The transitional military-civilian government that currently rules Sudan established an independent committee in 2019 to investigate the crackdown, which also involved what activists describe as a campaign of rapes and sexual misconduct by troops ordered by the military to crush the pro-democracy movement.
However, the investigatory panel has repeatedly missed its deadlines for reporting, angering victims’ families and rights groups.
Reporting from Khartoum, Al Jazeera’s Hiba Morgan, said while it is not the first time Sudanese protesters have taken to the streets to demand justice since the massacre, “the frustration this time is very obvious”.
She said promises that the government would work to speed up the investigation have done little to calm the anger.
“People say that they’ve heard these promises and these statements from the government over and over again. They say that this is not the first time the government has promised to speed up investigations and to deliver justice,” Morgan said.
“They say that they’ve gotten … fed up with the promises that this government has been given to them so they’ve taken to the streets once again.”
Carrying the Sudanese flag and banners demanding justice, the protesters marched to the cabinet building and the public prosecutor’s office, some singing the national anthem.
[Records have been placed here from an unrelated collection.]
(* ===== verification/PathScc.v ===== *)
(** * PathScc: the strongly connected components of the product graph

    The visit of [strongly_connected_components] finishes the nodes in a
    depth-first order; filling along predecessors in the reverse of that order
    numbers the components so that edges go to equal or larger numbers. *)

From S2P Require Import Prelude Lex BTree Trible PathExpr PathLanguage PathCompile PathSummary PathIndex.

Open Scope nat_scope.

Section graph.
Context (adj : list (list nat)).

Definition edge (u v : nat) : Prop := ∃ row, adj !! u = Some row ∧ v ∈ row.
Abbreviation reach := (rtc edge).

(** Every target is a node. *)
Definition targets_ok : Prop := ∀ u v, edge u v → v < length adj.

(** ** The depth-first visit *)

(** A frame of the stack, with the length of the post-order at its discovery. *)
Abbreviation frame := (nat * nat * nat)%type (only parsing).
Definition frame_node (f : nat * nat * nat) : nat := f.1.1.
Definition frame_entry (f : nat * nat * nat) : nat * nat := f.1.

Definition is_seen (post : list nat) (fs : list (nat * nat * nat)) (v : nat) : Prop := v ∈ post ∨ v ∈ frame_node <$> fs.

(** What was finished since a frame was found is reachable from it, and what
    was finished before leads only there or to frames below. *)
Fixpoint frames_ok (post : list nat) (fs : list (nat * nat * nat)) : Prop :=
  match fs with
  | [] => True
  | (x, _, d) :: fs =>
      d <= length post ∧ (∀ y, y ∈ drop d post → reach x y) ∧
      (∀ z y, z ∈ take d post → edge z y → y ∈ take d post ∨ y ∈ frame_node <$> fs) ∧
      (∀ f, f ∈ fs → reach (frame_node f) x) ∧ frames_ok post fs
  end.

(** The order of finished nodes, up to the nodes [open] that are still open. *)
Definition finishing (open post : list nat) : Prop :=
  ∀ pre r rest, post = pre ++ r :: rest → ∃ p m, pre = p ++ m ∧ (∀ x, x ∈ m → reach r x) ∧
    ∀ x y, x ∈ p → edge x y → y ∈ p ∨ y ∈ rest ∨ y ∈ open.

Record visit_ok (seen : list bool) (post : list nat) (fs : list (nat * nat * nat)) : Prop := {
  vo_length : length seen = length adj;
  vo_seen v : seen !! v = Some true ↔ is_seen post fs v;
  vo_nodup : NoDup (post ++ (frame_node <$> fs));
  vo_post x y : x ∈ post → edge x y → is_seen post fs y;
  vo_frame x e d i y row : (x, e, d) ∈ fs → adj !! x = Some row → row !! i = Some y → i < e → is_seen post fs y;
  vo_range x e d : (x, e, d) ∈ fs → ∃ row, adj !! x = Some row ∧ e <= length row;
  vo_frames : frames_ok post fs;
  vo_order : finishing (frame_node <$> fs) post;
}.

(** The rounds that are left. *)
Definition unseen_rounds (seen : list bool) : nat :=
  sum_list (zip_with (λ (b : bool) (row : list nat), if b then 0 else length row + 1) seen adj).
Definition frame_rounds (f : nat * nat * nat) : nat := length (default [] (adj !! frame_node f)) - f.1.2 + 1.
Definition rounds (seen : list bool) (fs : list (nat * nat * nat)) : nat := unseen_rounds seen + sum_list (frame_rounds <$> fs).

Lemma unseen_set seen v row : seen !! v = Some false → adj !! v = Some row →
  unseen_rounds seen = unseen_rounds (<[v:=true]> seen) + (length row + 1).
Proof.
  unfold unseen_rounds. revert v adj. induction seen as [|b seen IH]; intros [|v] [|row' adj'] Hs Ha; simplify_eq/=; [lia|].
  rewrite (IH v adj') by done. lia.
Qed.

Lemma frames_ok_grow x post fs : (∀ f, f ∈ fs → reach (frame_node f) x) → frames_ok post fs → frames_ok (post ++ [x]) fs.
Proof.
  induction fs as [|[[y e] d] fs IH]; [done|]. intros Hx (H1 & H2 & H3 & H4 & H5). cbn [frames_ok].
  rewrite take_app_le by done. rewrite drop_app_le by done. split_and!.
  - rewrite length_app. lia.
  - intros z [Hz| ->%list_elem_of_singleton]%elem_of_app; [by apply H2|]. apply (Hx (y, e, d)). by left.
  - done.
  - done.
  - apply IH; [|done]. intros f Hf. apply Hx. by right.
Qed.

(** The node on top is finished. *)
Lemma visit_pop seen post x e d fs row : visit_ok seen post ((x, e, d) :: fs) → adj !! x = Some row → row !! e = None →
  visit_ok seen (post ++ [x]) fs.
Proof.
  intros [H1 H2 H3 H4 H5 H6 H7 H8] Hrow He. cbn [frames_ok] in H7. destruct H7 as (F1 & F2 & F3 & F4 & F5).
  assert (∀ v, is_seen (post ++ [x]) fs v ↔ is_seen post ((x, e, d) :: fs) v) as Hs.
  { intros v. unfold is_seen. rewrite fmap_cons. cbn [frame_node fst]. set_solver. }
  split.
  - done.
  - intros v. by rewrite Hs.
  - rewrite <- app_assoc. exact H3.
  - intros z y [Hz| ->%list_elem_of_singleton]%elem_of_app Hzy; apply Hs; [by eapply H4|].
    destruct Hzy as (row' & Hr & Hy). rewrite Hrow in Hr. injection Hr as <-. apply list_elem_of_lookup in Hy as [i Hi].
    eapply (H5 x e d i y row); [by left|done..|]. apply lookup_ge_None in He. apply lookup_lt_Some in Hi. lia.
  - intros y e' d' i z row' Hin Hr Hi Hlt. apply Hs. eapply H5; [by right|done..].
  - intros y e' d' Hin. apply (H6 y e' d'). by right.
  - apply frames_ok_grow; [exact F4|exact F5].
  - intros pre r rest E. destruct rest as [|z rest _] using rev_ind.
    + apply app_inj_tail in E as [<- <-]. exists (take d post), (drop d post). rewrite take_drop. split_and!; [done|exact F2|].
      intros z y Hz Hzy. destruct (F3 z y Hz Hzy) as [?|?]; [by left|by right; right].
    + rewrite app_comm_cons, app_assoc in E. apply app_inj_tail in E as [E <-]. destruct (H8 pre r rest E) as (p & m & -> & Hm & Hp).
      exists p, m. split_and!; [done|done|]. intros y y' Hy Hyy. destruct (Hp y y' Hy Hyy) as [?|[?|Ho]]; [by left|set_solver|].
      rewrite fmap_cons in Ho. cbn [frame_node fst] in Ho. set_solver.
Qed.

(** An edge to a node that was seen. *)
Lemma visit_skip seen post x e d fs row y : visit_ok seen post ((x, e, d) :: fs) → adj !! x = Some row → row !! e = Some y →
  is_seen post ((x, e, d) :: fs) y → visit_ok seen post ((x, e + 1, d) :: fs).
Proof.
  intros [H1 H2 H3 H4 H5 H6 H7 H8] Hrow He Hy. split; try done.
  - intros z e' d' i y' row' [E|Hin]%elem_of_cons Hr Hi Hlt.
    + injection E as -> -> ->. destruct (decide (i = e)) as [->|Hne].
      * rewrite Hrow in Hr. injection Hr as <-. by simplify_eq.
      * eapply (H5 x e d i y' row'); [by left|done..|lia].
    + eapply (H5 z e' d'); [by right|done..].
  - intros z e' d' [E|Hin]%elem_of_cons.
    + injection E as -> -> ->. exists row. split; [done|]. apply lookup_lt_Some in He. lia.
    + apply (H6 z e' d'). by right.
Qed.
“We came here to mark the sit-in massacre and to show that even after al-Bashir’s ouster, people are still suffering,” 24-year-old Eman Babiker, who complained of rampant unemployment, told the AFP news agency.
“We want to send a message to the government that we can always take to the streets if they fail to bring justice to those killed,” said Walid Shazli, another protester.
‘Slowed down justice’
On Wednesday night, Prime Minister Abdalla Hamdok said his government has done its best to achieve justice.
However, he admitted that the “complicated ties” with security agencies overseen by the military generals “has sometimes slowed down justice and delayed the submission of information” prosecutors need for their investigations.
Before Thursday’s protests, Sudanese authorities had closed off the main roads leading to the army headquarters and urged demonstrators to stay away from the site.
In May, security forces dispersed a similar demonstration, killing two people and causing injuries to dozens.
Sudan’s army later said it had handed prosecutors a list of army personnel suspected of involvement in those killings.